Find every line below where the string "Instance" shows up, and copy those lines.

+++ Given records +++

(* ===== verification/NftKernel.v ===== *)
(** * What the kernel's sets hold

    [NftKernel] gives the elements behind the listings of [NftLaws]: nft prints
    an address in dotted decimal, a port as an integer, a network and a range as
    objects.  Here is what [verify_sets] makes of them. *)
From S2P Require Import Prelude PyStr PyJson PyJsonRoundtrip PyJsonStrings Errors PyOps.
From S2P Require Import World Nft NftSpec.
From S2P Require Import Baseline.

Definition octet (i a : Z) : Z := Z.land (Z.shiftr a (8 * i)) 255.
Definition dotted (a : Z) : pystr := join (u ".") (map str_of_Z [Z.shiftr a 24; octet 2 a; octet 1 a; octet 0 a]).
Definition range_json (lo hi : json) : json := JDict [(u "range", JList [lo; hi])].
(** [nft -j]'s rendering. *)
Definition elem_json (e : element) : json :=
  match e with
  | Addr a => JStr (dotted a)
  | Net a len => JDict [(u "prefix", JDict [(u "addr", JStr (dotted a)); (u "len", JInt len)])]
  | AddrRange lo hi => range_json (JStr (dotted lo)) (JStr (dotted hi))
  | Port p => JInt p
  | PortRange lo hi => range_json (JInt lo) (JInt hi)
  end.

Class NftKernel (K : Type) `{laws : NftLaws K} := {
  kernel_set : list pystr → K → list element;
  law_elements s k : nft_elems s k = map elem_json (kernel_set s k)
}.

(** ** Dotted decimal *)

Lemma octet_div i a : (0 <= i)%Z → octet i a = ((a / 2 ^ (8 * i)) mod 256)%Z.
Proof.
  intros Hi. unfold octet. change 255%Z with (Z.ones 8). rewrite Z.land_ones by lia.
  by rewrite Z.shiftr_div_pow2 by lia.
Qed.
Lemma octets_ip a : ip (Z.shiftr a 24) (octet 2 a) (octet 1 a) (octet 0 a) = a.
Proof.
  unfold ip. rewrite !octet_div, Z.shiftr_div_pow2 by lia. change (2 ^ 24)%Z with 16777216%Z. change (2 ^ (8 * 2))%Z with 65536%Z.
  change (2 ^ (8 * 1))%Z with 256%Z. change (2 ^ (8 * 0))%Z with 1%Z. Z.div_mod_to_equations. lia.
Qed.
Lemma str_of_Z_no_dot n : 46%N ∉ str_of_Z n.
Proof.
  intros Hin. pose proof (str_of_Z_digits n) as Hc. rewrite Forall_forall in Hc.
  apply Hc in Hin. unfold is_ascii_digit in Hin. lia.
Qed.
#[export] Instance dotted_inj : Inj (=) (=) dotted.
Proof.
  intros a b Heq. unfold dotted in Heq. apply (f_equal (split 46)) in Heq. change (u ".") with [46%N] in Heq.
  rewrite !split_join in Heq by (done || (apply Forall_map, Forall_forall; intros; apply str_of_Z_no_dot)).
  cbn [map] in Heq. injection Heq. intros H0%str_of_Z_inj H1%str_of_Z_inj H2%str_of_Z_inj H3%str_of_Z_inj.
  rewrite <-(octets_ip a), <-(octets_ip b). by rewrite H0, H1, H2, H3.
Qed.
Definition dotted_char (c : N) : Prop := (c = 45 ∨ c = 46 ∨ is_ascii_digit c)%N.
Lemma dotted_chars a : Forall dotted_char (dotted a).
Proof.
  unfold dotted. cbn [map]. rewrite !join_cons. cbn [join].
  repeat (apply Forall_app; split); try (by repeat constructor; right; left);
    (eapply Forall_impl; [apply str_of_Z_digits|]; unfold dotted_char; tauto).
Qed.
Lemma dotted_nonempty a : dotted a ≠ [].
Proof.
  unfold dotted. cbn [map]. rewrite join_cons. intros [Hnil _]%app_nil. revert Hnil. apply str_of_Z_visible.
Qed.
Lemma dotted_not_decimal a n : dotted a ≠ str_of_Z n.
Proof.
  intros Heq. apply (str_of_Z_no_dot n). rewrite <-Heq. unfold dotted. cbn [map]. rewrite join_cons.
  apply elem_of_app. right. apply elem_of_app. left. by apply list_elem_of_singleton.
Qed.

(** A listing shows what it lists. *)
#[export] Instance elem_json_inj : Inj (=) (=) elem_json.
Proof.
  intros e e'. destruct e, e'; unfold elem_json, range_json; intros Heq; try discriminate Heq; injection Heq;
    intros; try discriminate; f_equal; try done; by apply dotted_inj.
Qed.

(** ** What [verify_sets] reads *)

(** The text of an element, as [parse_nft_set_elements_json] leaves it. *)
Definition elem_text (e : element) : pystr := py_str (elem_json e).
(** Only single addresses and ports are printed as scalars. *)
Definition scalar (e : element) : bool :=
  match e with Addr _ | Port _ => true | _ => false end.

Lemma item_elems_elem e : item_elems (elem_json e) = [elem_text e].
Proof. by destruct e. Qed.
Lemma items_elems es : map elem_json es ≫= item_elems = map elem_text es.
Proof. induction es as [|e es IH]; [done|]. cbn [map mbind list_bind]. by rewrite item_elems_elem, IH. Qed.

(** The others are Python dicts, whose [str] is in braces. *)
Lemma elem_text_braces e : scalar e = false → ∃ mid, elem_text e = 123%N :: mid ++ [125%N].
Proof.
  unfold elem_text. destruct e; intros Hs; try done; unfold elem_json, range_json; cbn [py_str py_repr];
    eexists; reflexivity.
Qed.
Lemma elem_text_strip e : elem_text e ≠ [] ∧ strip (elem_text e) = elem_text e.
Proof.
  destruct (scalar e) eqn:He.
  - destruct e as [a| | |p|]; try done; unfold elem_text; cbn [elem_json py_str].
    + split; [apply dotted_nonempty|]. unfold strip. apply strip_by_all.
      eapply Forall_impl; [apply dotted_chars|]. unfold dotted_char, is_ascii_digit.
      intros c Hc. apply not_space. lia.
    + split; [apply str_of_Z_visible|apply str_of_Z_strip].
  - destruct (elem_text_braces e He) as [mid ->]. split; [done|].
    apply strip_by_id; intros c r; [by intros [= <- _]|].
    rewrite app_comm_cons. intros [_ [= <-]]%app_inj_tail. done.
Qed.
Lemma elem_of_listing x es : x ∈ listing (map elem_json es) ↔ ∃ e, e ∈ es ∧ x = elem_text e.
Proof.
  unfold listing, stripped_set. rewrite items_elems, elem_of_list_to_set, list_elem_of_fmap.
  setoid_rewrite list_elem_of_filter. setoid_rewrite list_elem_of_fmap. split.
  - intros (y & -> & _ & e & -> & He). exists e. by rewrite (proj2 (elem_text_strip e)).
  - intros (e & He & ->). exists (elem_text e). destruct (elem_text_strip e) as [Hne Hs]. rewrite Hs.
    split; [done|]. split; [by unfold nonblank; rewrite Hs|]. eauto.
Qed.

(** The single ports of a set. *)
Definition ports_of (es : list element) : gset pystr :=
  list_to_set (omap (λ e, match e with Port p => Some (str_of_Z p) | _ => None end) es).
Lemma elem_of_ports_of x es : x ∈ ports_of es ↔ ∃ p, Port p ∈ es ∧ x = str_of_Z p.
Proof.
  unfold ports_of. rewrite elem_of_list_to_set, list_elem_of_omap. split.
  - intros (e & He & Hx). destruct e as [| | |p|]; try done. injection Hx as <-. eauto.
  - intros (p & Hp & ->). eauto.
Qed.

(** [str.isdigit] lets the single ports through, and nothing else: a range is
    not looked at. *)
Lemma isdigit_elem_text e : element_ok e → isdigit (elem_text e) = true ↔ ∃ p, e = Port p.
Proof.
  intros He. split.
  - intros Hd. destruct (scalar e) eqn:Hs.
    2: { destruct (elem_text_braces e Hs) as [mid Hm]. rewrite Hm in Hd. done. }
    destruct e as [a| | |p|]; try done; [|by eexists]. exfalso.
    unfold elem_text in Hd. cbn [elem_json py_str] in Hd. unfold dotted in Hd. cbn [map] in Hd.
    rewrite join_cons in Hd. unfold isdigit in Hd.
    destruct (_ ++ _) as [|c s] eqn:Hcs in Hd; [done|].
    rewrite <-Hcs in Hd. rewrite !forallb_app in Hd.
    by rewrite !andb_true_iff in Hd; destruct Hd as (_ & Hdot & _).
  - intros [p ->]. cbn in He. unfold port_ok in He. change (elem_text (Port p)) with (str_of_Z p).
    unfold str_of_Z. rewrite (proj2 (Z.ltb_ge p 0)) by lia. apply isdigit_str_of_N.
Qed.
Lemma digit_ports_listing es :
  Forall element_ok es → digit_ports (listing (map elem_json es)) = Ok (ports_of es).
Proof.
  intros Hes. rewrite Forall_forall in Hes. unfold digit_ports.
  assert (filter (λ p, isdigit p = true) (listing (map elem_json es)) = ports_of es) as ->.
  { apply set_eq. intros x. rewrite elem_of_filter, elem_of_listing, elem_of_ports_of. split.
    - intros (Hd & e & He & ->). apply isdigit_elem_text in Hd as [p ->]; [|by apply Hes]. by exists p.
    - intros (p & Hp & ->). split; [|by exists (Port p)].
      apply (isdigit_elem_text (Port p)); [by apply Hes|eauto]. }
  destruct (map_res_decimal (elements (ports_of es))) as (ns & -> & Hns).
  { intros x Hx%elem_of_elements%elem_of_ports_of. destruct Hx as (p & _ & ->). eauto. }
  simpl. rewrite Hns. f_equal. apply set_eq. set_solver.
Qed.

(** Of a set of addresses it reads every element, by its text. *)
Definition addrs_of (es : list element) : gset pystr := list_to_set (map (λ e, strip_32 (elem_text e)) es).
Lemma addrs_of_listing es : set_map strip_32 (listing (map elem_json es)) = addrs_of es.
Proof.
  apply set_eq. intros x. unfold addrs_of. rewrite elem_of_map, elem_of_list_to_set, list_elem_of_fmap.
  setoid_rewrite elem_of_listing. naive_solver.
Qed.

Section verify.
Context {K : Type} `{NftKernel K}.
Implicit Types w : World K.

Definition frontier_set (cfg : NftConfig) (n : pystr) (k : K) : list element :=
  kernel_set [table_family cfg; table_name cfg; n] k.
(** The baseline is loaded, and its frontier sets hold addresses and ports. *)
Record frontier_ok (cfg : NftConfig) (k : K) : Prop := {
  fo_present : baseline_present cfg k;
  fo_elements n : n ∈ frontier_sets cfg → Forall element_ok (frontier_set cfg n k)
}.

Lemma run_verify_kernel A T U cfg w :
  frontier_ok cfg (w_kernel w) →
  verify_sets A T U cfg w =
    (w, compare_sets A T U (addrs_of (frontier_set cfg (set_allow_v4 cfg) (w_kernel w)))
          (ports_of (frontier_set cfg (set_tcp_ports cfg) (w_kernel w)))
          (ports_of (frontier_set cfg (set_udp_ports cfg) (w_kernel w)))).
Proof.
  intros [Hbase Hes]. rewrite run_verify_listed by done. cbv zeta. unfold elems_of. rewrite !law_elements.
  fold (frontier_set cfg (set_allow_v4 cfg)) (frontier_set cfg (set_tcp_ports cfg)) (frontier_set cfg (set_udp_ports cfg)).
  rewrite addrs_of_listing, !digit_ports_listing by (apply Hes; unfold frontier_sets; rewrite !elem_of_cons; tauto).
  done.
Qed.

(** C19: [verify_sets], with the baseline in place, changes nothing; it succeeds
    exactly when the expected addresses are the texts of the elements of the
    allow set and the expected ports are the single ports of the port sets, and
    otherwise raises [NftError].  A range in a port set is not compared with
    anything. *)
Theorem verify_sets_exact A T U cfg w :
  frontier_ok cfg (w_kernel w) →
  ∃ r, verify_sets A T U cfg w = (w, r) ∧
    (r = Ok tt ↔
       A = addrs_of (frontier_set cfg (set_allow_v4 cfg) (w_kernel w)) ∧
       T = ports_of (frontier_set cfg (set_tcp_ports cfg) (w_kernel w)) ∧
       U = ports_of (frontier_set cfg (set_udp_ports cfg) (w_kernel w))) ∧
    (∀ e, r = Err e → exn_type e = NftError).
Proof. intros Hk. rewrite run_verify_kernel by done. eexists. split; [reflexivity|]. apply compare_sets_spec. Qed.
End verify.
(* ===== verification/ConcurrentDemo.v ===== *)
(** * Concrete runs of several processes

    Schedules of two processes over the kernel of [NftModel], with the theorem
    on concurrent installs applied to one, and the prune race. *)
From S2P Require Import Prelude PyStr PyJson PyJsonRoundtrip Errors PyOps World Store StoreFacts.
From S2P Require Import StoreSpec Nft NftModel.
From S2P Require Import Interface GateSteps EgressFacts Daemon GateSafety Concurrent.
From S2P Require Import ConcurrentFacts GateDemo.

(** ** Schedules *)

(** Process [i] takes its next action, or starts. *)
Definition act (i : nat) (s : Pool toy) : Pool toy :=
  match pl_procs s !! i with
  | Some (j, p) =>
      match step_proc p (pl_world s) with
      | Some (w, p') => {| pl_world := w; pl_procs := <[i := (j, p')]> (pl_procs s) |}
      | None => s
      end
  | None => s
  end.
Definition launch (i : nat) (j : job) (s : Pool toy) : Pool toy :=
  match pl_procs s !! i with
  | Some _ => s
  | None => {| pl_world := pl_world s; pl_procs := <[i := (j, start default_cfg j)]> (pl_procs s) |}
  end.
Lemma act_steps i s : rtc (pool_step default_cfg) s (act i s).
Proof.
  unfold act. destruct (pl_procs s !! i) as [[j p]|] eqn:Hi; [|done].
  destruct (step_proc p (pl_world s)) as [[w p']|] eqn:Hp; [|done]. apply rtc_once. by eapply pool_act.
Qed.
Lemma launch_steps i j s : job_ok j → rtc (pool_step default_cfg) s (launch i j s).
Proof.
  intros Hj. unfold launch. destruct (pl_procs s !! i) eqn:Hi; [done|]. apply rtc_once. by apply pool_start.
Qed.
Lemma schedule_steps sched s : rtc (pool_step default_cfg) s (foldl (λ s i, act i s) s sched).
Proof. revert s. induction sched as [|i sched IH]; intros s; [done|]. etrans; [apply act_steps|apply IH]. Qed.

Definition result_of (i : nat) (s : Pool toy) : option (pyres Z) :=
  match pl_procs s !! i with Some (_, Done r) => Some r | _ => None end.
Definition installer_args (nonce : pystr) : install_args :=
  {| ia_token_id := u "tok"; ia_nonce := nonce; ia_exp := 5000; ia_targets := target1;
     ia_ports := [443%Z]; ia_proto := u "tcp"; ia_apply := false |}.
Definition installer (nonce : pystr) : job := JInstall (installer_args nonce).
Definition two_of (j1 j2 : job) (w : World toy) : Pool toy :=
  foldl (λ s i, act i s) (launch 1 j2 (launch 0 j1 {| pl_world := w; pl_procs := ∅ |}))
    [0; 1; 0; 1; 0; 1; 1; 0; 0; 1; 0; 1; 1; 0; 1; 0].

(** Interleaved installs of two nonces both succeed; of one nonce, one does. *)
Lemma two_nonces :
  result_of 0 (two_of (installer (u "n1")) (installer (u "n2")) fresh) = Some (Ok 0%Z) ∧
  result_of 1 (two_of (installer (u "n1")) (installer (u "n2")) fresh) = Some (Ok 0%Z).
Proof. split; vm_compute; reflexivity. Qed.
Lemma one_nonce :
  result_of 0 (two_of (installer (u "n1")) (installer (u "n1")) fresh) = Some (Ok 0%Z) ∧
  result_of 1 (two_of (installer (u "n1")) (installer (u "n1")) fresh) =
    Some (Err (Exn ReplayError (u "replay detected"))).
Proof. split; vm_compute; reflexivity. Qed.

(** A process keeps its job. *)
Lemma act_job i k s : fst <$> pl_procs (act i s) !! k = fst <$> pl_procs s !! k.
Proof.
  unfold act. destruct (pl_procs s !! i) as [[j p]|] eqn:Hi; [|done].
  destruct (step_proc _ _) as [[w p']|]; [|done]. cbn.
  destruct (decide (i = k)) as [<-|Hne]; [by rewrite lookup_insert_eq, Hi|by rewrite lookup_insert_ne].
Qed.
Lemma schedule_job sched k s :
  fst <$> pl_procs (foldl (λ s i, act i s) s sched) !! k = fst <$> pl_procs s !! k.
Proof. revert s. induction sched as [|i sched IH]; intros s; [done|]. cbn. by rewrite IH, act_job. Qed.
Lemma result_of_job i j s r :
  result_of i s = Some r → fst <$> pl_procs s !! i = Some j → pl_procs s !! i = Some (j, Done r).
Proof.
  unfold result_of. destruct (pl_procs s !! i) as [[j' p]|]; [|done]. destruct p; [|done].
  by intros [= ->] [= ->].
Qed.
Lemma two_jobs j1 j2 w :
  fst <$> pl_procs (two_of j1 j2 w) !! 0 = Some j1 ∧ fst <$> pl_procs (two_of j1 j2 w) !! 1 = Some j2.
Proof. unfold two_of. by rewrite !schedule_job. Qed.

Lemma two_of_steps j1 j2 w : job_ok j1 → job_ok j2 →
  rtc (pool_step default_cfg) {| pl_world := w; pl_procs := ∅ |} (two_of j1 j2 w).
Proof.
  intros H1 H2. etrans; [by apply (launch_steps 0 j1)|]. etrans; [by apply (launch_steps 1 j2)|].
  apply schedule_steps.
Qed.


Lemma installer_ok nonce : job_ok (installer nonce).
Proof. apply target1_str. Qed.

Definition nonces_done : Pool toy := two_of (installer (u "n1")) (installer (u "n2")) fresh.
Lemma nonces_steps : rtc (pool_step default_cfg) {| pl_world := fresh; pl_procs := ∅ |} nonces_done.
Proof. apply two_of_steps; apply installer_ok. Qed.
Lemma nonces_procs :
  pl_procs nonces_done !! 0 = Some (JInstall (installer_args (u "n1")), Done (Ok 0%Z)) ∧
  pl_procs nonces_done !! 1 = Some (JInstall (installer_args (u "n2")), Done (Ok 0%Z)).
Proof.
  destruct two_nonces as [H0 H1]. destruct (two_jobs (installer (u "n1")) (installer (u "n2")) fresh) as [J0 J1].
  split; [exact (result_of_job _ _ _ _ H0 J0)|exact (result_of_job _ _ _ _ H1 J1)].
Qed.

Lemma concurrent_install_once_witness :
  ia_key (installer_args (u "n1")) ≠ ia_key (installer_args (u "n2")) ∧ gate_step fresh (pl_world nonces_done).
Proof.
  exact (concurrent_install_once default_cfg fresh nonces_done 0 1 (installer_args (u "n1"))
    (installer_args (u "n2")) 0%Z 0%Z (fresh_inv _) nonces_steps (proj1 nonces_procs) (proj2 nonces_procs)
    (Nat.neq_0_succ 0)).
Defined.

(** ** The prune race *)

(** One grant, long expired. *)
Definition stale : World toy :=
  {| w_db := w_db granted1; w_fs := ∅; w_kernel := w_kernel granted1; w_euid := 0; w_tick := 10000 |}.

Definition pruned : Pool toy := two_of (JPrune false) (JPrune false) stale.
Lemma pruned_results : result_of 0 pruned = Some (Ok 1%Z) ∧ result_of 1 pruned = Some (Ok 1%Z).
Proof. split; vm_compute; reflexivity. Qed.

(** [prune_expired] counts in one statement and deletes in another, outside
    one transaction: two prunes on one store can both report the one expired
    grant as removed. *)
Theorem prune_race :
  length (grant_rows stale) = 1 ∧
  ∃ s : Pool toy, rtc (pool_step default_cfg) {| pl_world := stale; pl_procs := ∅ |} s ∧
    pl_procs s !! 0 = Some (JPrune false, Done (Ok 1%Z)) ∧
    pl_procs s !! 1 = Some (JPrune false, Done (Ok 1%Z)) ∧ grant_rows (pl_world s) = [].
Proof.
  split; [vm_compute; reflexivity|]. exists pruned.
  split; [exact (two_of_steps (JPrune false) (JPrune false) stale I I)|].
  destruct pruned_results as [H0 H1]. destruct (two_jobs (JPrune false) (JPrune false) stale) as [J0 J1].
  split; [exact (result_of_job _ _ _ _ H0 J0)|]. split; [exact (result_of_job _ _ _ _ H1 J1)|].
  vm_compute. reflexivity.
Qed.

+++

▶ Your solution
#[export] Instance dotted_inj : Inj (=) (=) dotted.
#[export] Instance elem_json_inj : Inj (=) (=) elem_json.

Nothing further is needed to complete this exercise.